De rechtbank heeft acht geslagen op dit rapport.
7.4.
Conclusies van de rechtbank
Gelet op hetgeen de rechtbank hierboven heeft overwogen, komt zij tot de volgende conclusies.
Gezien de ernst van het feit kan niet anders worden gereageerd dan met het opleggen van een gevangenisstraf. Bij de bepaling van de duur van de gevangenisstraf heeft de rechtbank acht geslagen op de oriëntatiepunten van het LOVS - waarin een onvoorwaardelijke gevangenisstraf van 8 maanden het uitgangspunt is bij het voorhanden hebben van een vuurwapen in de openbare ruimte - en op de straffen die in soortgelijke zaken worden opgelegd.
De rechtbank ziet echter in de persoon en in de persoonlijke omstandigheden van de verdachte aanleiding om af te zien van het opleggen van een langere onvoorwaardelijke gevangenisstraf dan de tijd die de verdachte al in voorarrest heeft doorgebracht. De rechtbank weegt daarbij mee dat de verdachte niet eerder voor een soortgelijk feit is veroordeeld en dat hij daarnaast goed functioneert. Hij heeft als zelfstandig muzikant inkomsten en volgt daarnaast een opleiding waarvoor hij in september (her)examen moet doen. Een langere onvoorwaardelijke gevangenisstraf brengt deze stabiele factoren in gevaar. Verder weegt de rechtbank mee dat de verdachte vanaf zijn aanhouding een bekennende verklaring heeft afgelegd, waarbij hij zijn foute handelen heeft erkend en inzicht heeft getoond in zijn gedrag.
Anders dan door de officier van justitie is geëist, zal de rechtbank daarom in plaats van een langere onvoorwaardelijke gevangenisstraf een deels voorwaardelijke gevangenisstraf en een taakstraf opleggen. Hoewel de reclassering het recidiverisico inschat als laag, zijn de omstandigheden die hebben geleid tot het voorhanden hebben van het wapen vooralsnog niet veranderd. Het voorwaardelijk strafdeel dient er dan ook toe de verdachte ervan te weerhouden in de toekomst opnieuw strafbare feiten te plegen. De verdachte heeft langer in voorlopige hechtenis gezeten dan de duur van de onvoorwaardelijke vrijheidstraf die de rechtbank zal opleggen. De rechtbank zal bepalen dat die tijd in mindering wordt gebracht op de taakstraf.
Alles afwegend acht de rechtbank de hierna te noemen straffen passend en geboden.
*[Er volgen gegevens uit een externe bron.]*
(* ===== verification/CasData.v ===== *)
(** * cas: records and configuration (cas/cas.go)

    The record type with its JSON form, the store configuration, and the
    mapping of user keys to storage keys. *)
From S2P Require Import Prelude GoBase Base64 Utf8 Json JsonLit GoTime.
From S2P Require Import Codec Storage.
Local Open Scope Z_scope.

Definition StateLive : string := "live".
Definition StateTombstone : string := "tombstone".

Definition ErrNotFound : error := Sentinel "cas: not found".
Definition ErrExists : error := Sentinel "cas: already exists".
Definition ErrDeleted : error := Sentinel "cas: record is deleted".
Definition ErrRevisionMismatch : error := Sentinel "cas: revision mismatch".
Definition ErrConflict : error := ErrRevisionMismatch.
Definition ErrValueTooLarge : error := Sentinel "cas: value too large".
Definition ErrEmptyKey : error := Sentinel "cas: empty key".

(** A nil and an empty [Value] are identified: JSON omits both. *)
Record Record := MkRecord {
  Key : string;
  Value : string;
  Revision : Z;
  State : string;
  CreatedAt : time;
  UpdatedAt : time;
  DeletedAt : time;
}.
Definition zero_record : Record :=
  MkRecord EmptyString EmptyString 0 EmptyString zero_time zero_time zero_time.

#[export] Instance record_eq_dec : EqDecision Record.
Proof. unfold EqDecision. intros. unfold Decision. repeat decide equality. Defined.

Definition set_Key x r := MkRecord x (Value r) (Revision r) (State r) (CreatedAt r) (UpdatedAt r) (DeletedAt r).
Definition set_Value x r := MkRecord (Key r) x (Revision r) (State r) (CreatedAt r) (UpdatedAt r) (DeletedAt r).
Definition set_Revision x r := MkRecord (Key r) (Value r) x (State r) (CreatedAt r) (UpdatedAt r) (DeletedAt r).
Definition set_State x r := MkRecord (Key r) (Value r) (Revision r) x (CreatedAt r) (UpdatedAt r) (DeletedAt r).
Definition set_CreatedAt x r := MkRecord (Key r) (Value r) (Revision r) (State r) x (UpdatedAt r) (DeletedAt r).
Definition set_UpdatedAt x r := MkRecord (Key r) (Value r) (Revision r) (State r) (CreatedAt r) x (DeletedAt r).
Definition set_DeletedAt x r := MkRecord (Key r) (Value r) (Revision r) (State r) (CreatedAt r) (UpdatedAt r) x.

(** ** JSON *)

Definition encode_record (r : Record) : option json :=
  c ← enc_time (CreatedAt r); u ← enc_time (UpdatedAt r); d ← enc_time (DeletedAt r);
  Some (JObj (
    [member "key" (enc_string (Key r))]
    ++ (if decide (Value r = EmptyString) then [] else [member "value" (enc_bytes (Value r))])
    ++ [member "revision" (enc_int (Revision r)); member "state" (enc_string (State r));
        member "created_at" c; member "updated_at" u; member "deleted_at" d])).

Definition record_fields : list (string * setter Record) :=
  [("key"%stdpp, field dec_string set_Key);
   ("value"%stdpp, slice_field EmptyString dec_bytes set_Value);
   ("revision"%stdpp, field dec_u64 set_Revision);
   ("state"%stdpp, field dec_string set_State);
   ("created_at"%stdpp, field dec_time set_CreatedAt);
   ("updated_at"%stdpp, field dec_time set_UpdatedAt);
   ("deleted_at"%stdpp, field dec_time set_DeletedAt)].

(** A record after a JSON round trip. *)
Definition stored_record (r : Record) : Record :=
  set_Key (sanitize (Key r)) (set_State (sanitize (State r)) r).

#[export, program] Instance record_json : GoJSON Record := {
  encode := encode_record;
  decode := dec_struct record_fields zero_record;
  in_width r := in_u64 (Revision r);
  stored := stored_record;
}.
Next Obligation.
  intros r j. unfold encode_record. intros H.
  apply bind_Some in H as (c & Hc & H). apply bind_Some in H as (u & Hu & H).
  apply bind_Some in H as (d & Hd & H). apply (inj Some) in H as <-.
  case_decide; solve_json_ok.
Qed.
Next Obligation.
  intros r j Hw. unfold encode_record. intros H.
  apply bind_Some in H as (c & Hc & H). apply bind_Some in H as (u & Hu & H).
  apply bind_Some in H as (d & Hd & H). apply (inj Some) in H as <-.
  unfold dec_struct. destruct r as [k v rev st ca ua da]. cbn [Key Value Revision State CreatedAt UpdatedAt DeletedAt] in *.
  case_decide; cbn [app]; repeat dec_step; [by subst|done].
Qed.
Next Obligation.
  intros j r. apply dec_struct_inv; [by vm_compute|].
  unfold record_fields. repeat apply Forall_cons_2; try apply Forall_nil_2; cbn [snd];
    first [apply field_inv | apply slice_field_inv; [done|]]; try done.
  intros v x r' _ Hx. by apply dec_num_range in Hx.
Qed.

Lemma record_round_trip (r : Record) raw :
  in_u64 (Revision r) -> Marshal r = Some raw -> Unmarshal raw = Some (stored_record r).
Proof. exact (Unmarshal_Marshal r raw). Qed.

Lemma record_width raw (r : Record) : Unmarshal raw = Some r -> in_u64 (Revision r).
Proof. exact (Unmarshal_in_width raw r). Qed.

Lemma record_encodable (r : Record) :
  is_Some (Marshal r) <-> time_ok (CreatedAt r) /\ time_ok (UpdatedAt r) /\ time_ok (DeletedAt r).
Proof.
  rewrite Marshal_is_Some. cbn [encode record_json]. unfold encode_record, time_ok. split.
  - intros [j H]. apply bind_Some in H as (c & Hc & H). apply bind_Some in H as (u & Hu & H).
    apply bind_Some in H as (d & Hd & H). eauto.
  - intros ([c Hc] & [u Hu] & [d Hd]). rewrite Hc, Hu, Hd. simpl. eauto.
Qed.

(** ** Configuration *)

Record Store := MkStore {
  prefix : string;
  maxValueBytes : Z;
  retention : duration;
  allowResurrection : bool;
}.

Definition Option : Type := Store -> Store.
Definition WithMaxValueBytes (n : Z) : Option :=
  fun s => MkStore (prefix s) n (retention s) (allowResurrection s).
Definition WithTombstoneRetention (d : duration) : Option :=
  fun s => MkStore (prefix s) (maxValueBytes s) d (allowResurrection s).
Definition WithAllowResurrection (allow : bool) : Option :=
  fun s => MkStore (prefix s) (maxValueBytes s) (retention s) allow.

Definition New (pfx : string) (opts : list Option) : Store :=
  fold_left (fun s o => o s) opts (MkStore pfx (Z.shiftl 512 10) 0 false).

(** ** Keys *)

Definition storagePrefix (s : Store) : string :=
  "cas/" +:+ EncodeToString RawURLEncoding (prefix s) +:+ "/".
Definition encodeKey (s : Store) (key : string) : string :=
  storagePrefix s +:+ EncodeToString RawURLEncoding key.
Definition decodeKey (s : Store) (storageKey : string) : option string :=
  DecodeString RawURLEncoding (str_drop (String.length (storagePrefix s)) storageKey).

Lemma decodeKey_encodeKey s key : decodeKey s (encodeKey s key) = Some key.
Proof.
  unfold decodeKey, encodeKey. rewrite str_drop_app.
  apply DecodeString_EncodeToString, raw_url_alphabet.
Qed.

Lemma encodeKey_inj s k1 k2 : encodeKey s k1 = encodeKey s k2 -> k1 = k2.
Proof.
  intros H. apply (f_equal (decodeKey s)) in H. rewrite !decodeKey_encodeKey in H. by simplify_eq.
Qed.

Lemma encodeKey_prefix s key : has_prefix (storagePrefix s) (encodeKey s key) = true.
Proof. apply has_prefix_app. Qed.

(** ** Values *)

Definition checkValue (s : Store) (value : string) : result unit :=
  if ((0 <? maxValueBytes s) && (maxValueBytes s <? Z.of_nat (String.length value)))
  then Err (Wrap "%w: %d > %d" ErrValueTooLarge) else Ok tt.

(** the loop of [equal]: same length, same bytes *)
Fixpoint equal (a b : string) : bool :=
  match a, b with
  | EmptyString, EmptyString => true
  | String x a', String y b' => bool_decide (x = y) && equal a' b'
  | _, _ => false
  end.

Lemma equal_spec a b : equal a b = true <-> a = b.
Proof.
  revert b. induction a as [|x a IH]; intros [|y b]; simpl; try done.
  rewrite andb_true_iff, bool_decide_eq_true, IH. split; [by intros [-> ->]|by intros [= -> ->]].
Qed.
8..Toepasselijke wettelijke voorschriften

Gelet is op de artikelen 9, 14a, 14b, 14c, 22c, 22d en 57 van het Wetboek van Strafrecht en de artikelen 26 en 55 van de Wet wapens en munitie.

9..Bijlagen

De in dit vonnis genoemde bijlagen maken deel uit van dit vonnis.

10..Beslissing

De rechtbank:
verklaart bewezen, dat de verdachte het ten laste gelegde feit, zoals hiervoor omschreven, heeft begaan;
verklaart niet bewezen hetgeen aan de verdachte meer of anders ten laste is gelegd dan hiervoor bewezen is verklaard en spreekt de verdachte daarvan vrij;
stelt vast dat het bewezen verklaarde oplevert het hiervoor vermelde strafbare feit;
verklaart de verdachte strafbaar;
veroordeelt de verdachte tot een
gevangenisstraf voor de duur van 6 (zes) maanden;
bepaalt dat van deze gevangenisstraf een gedeelte, groot
3 (drie) maanden niet ten uitvoer zal worden gelegd, tenzij de rechter later anders mocht gelasten;
verbindt hieraan een proeftijd, die wordt gesteld op 2 jaar;
tenuitvoerlegging kan worden gelast als de veroordeelde de algemene voorwaarde niet naleeft;
stelt als algemene voorwaarde:
de veroordeelde zal zich vóór het einde van de proeftijd niet aan een strafbaar feit schuldig maken;
veroordeelt de verdachte tot een taakstraf voor de duur van
120 (honderdtwintig) uren,waarbij de Reclassering Nederland dient te bepalen uit welke werkzaamheden de taakstraf dient te bestaan;
beveelt dat de tijd die door de veroordeelde voor de tenuitvoerlegging van deze uitspraak langer in verzekering en in voorlopige hechtenis is doorgebracht dan de duur van de onvoorwaardelijke straf, bij de uitvoering van de opgelegde taakstraf in mindering wordt gebracht volgens de maatstaf van twee uren per dag, zodat na deze aftrek
98 (achtennegentig) urente verrichten taakstraf resteert;
beveelt dat, voor het geval de veroordeelde de taakstraf niet naar behoren verricht, vervangende hechtenis zal worden toegepast voor de duur van
49 (negenenveertig) dagen;
heft op het bevel tot voorlopige hechtenis van de verdachte met ingang van heden.
Dit vonnis is gewezen door:
mr. J.L.M. Boek, voorzitter,
en mrs. E. IJspeerd en F.W.H. van den Emster, rechters,
in tegenwoordigheid van mr. J. Nagtegaal, griffier,
en uitgesproken op de openbare terechtzitting van deze rechtbank op de datum die in de kop van dit vonnis is vermeld.
De jongste rechter is buiten staat dit vonnis mede te ondertekenen.
Bijlage I
Tekst tenlastelegging
Aan de verdachte wordt ten laste gelegd dat
hij op of omstreeks 22 mei 2021 te Rotterdam
een wapen als bedoeld in artikel 2 lid 1 Categorie III onder 1º van de Wet
wapens en munitie, te weten
een vuurwapen in de zin van artikel 1, onder 3º van die wet in de vorm van
een pistool, nl een (omgebouwd) pistool van het merk Umarex Walther, model PK380, kaliber 9mm kort en/of
munitie in de zin van artikel 1 onder 4º, gelet op artikel 2 lid 2 categorie III van de Wet wapens en munitie, te weten een (1), bij het vuurwapen behorende, kogelpatronen van het kaliber 9 mm, voorhanden heeft gehad.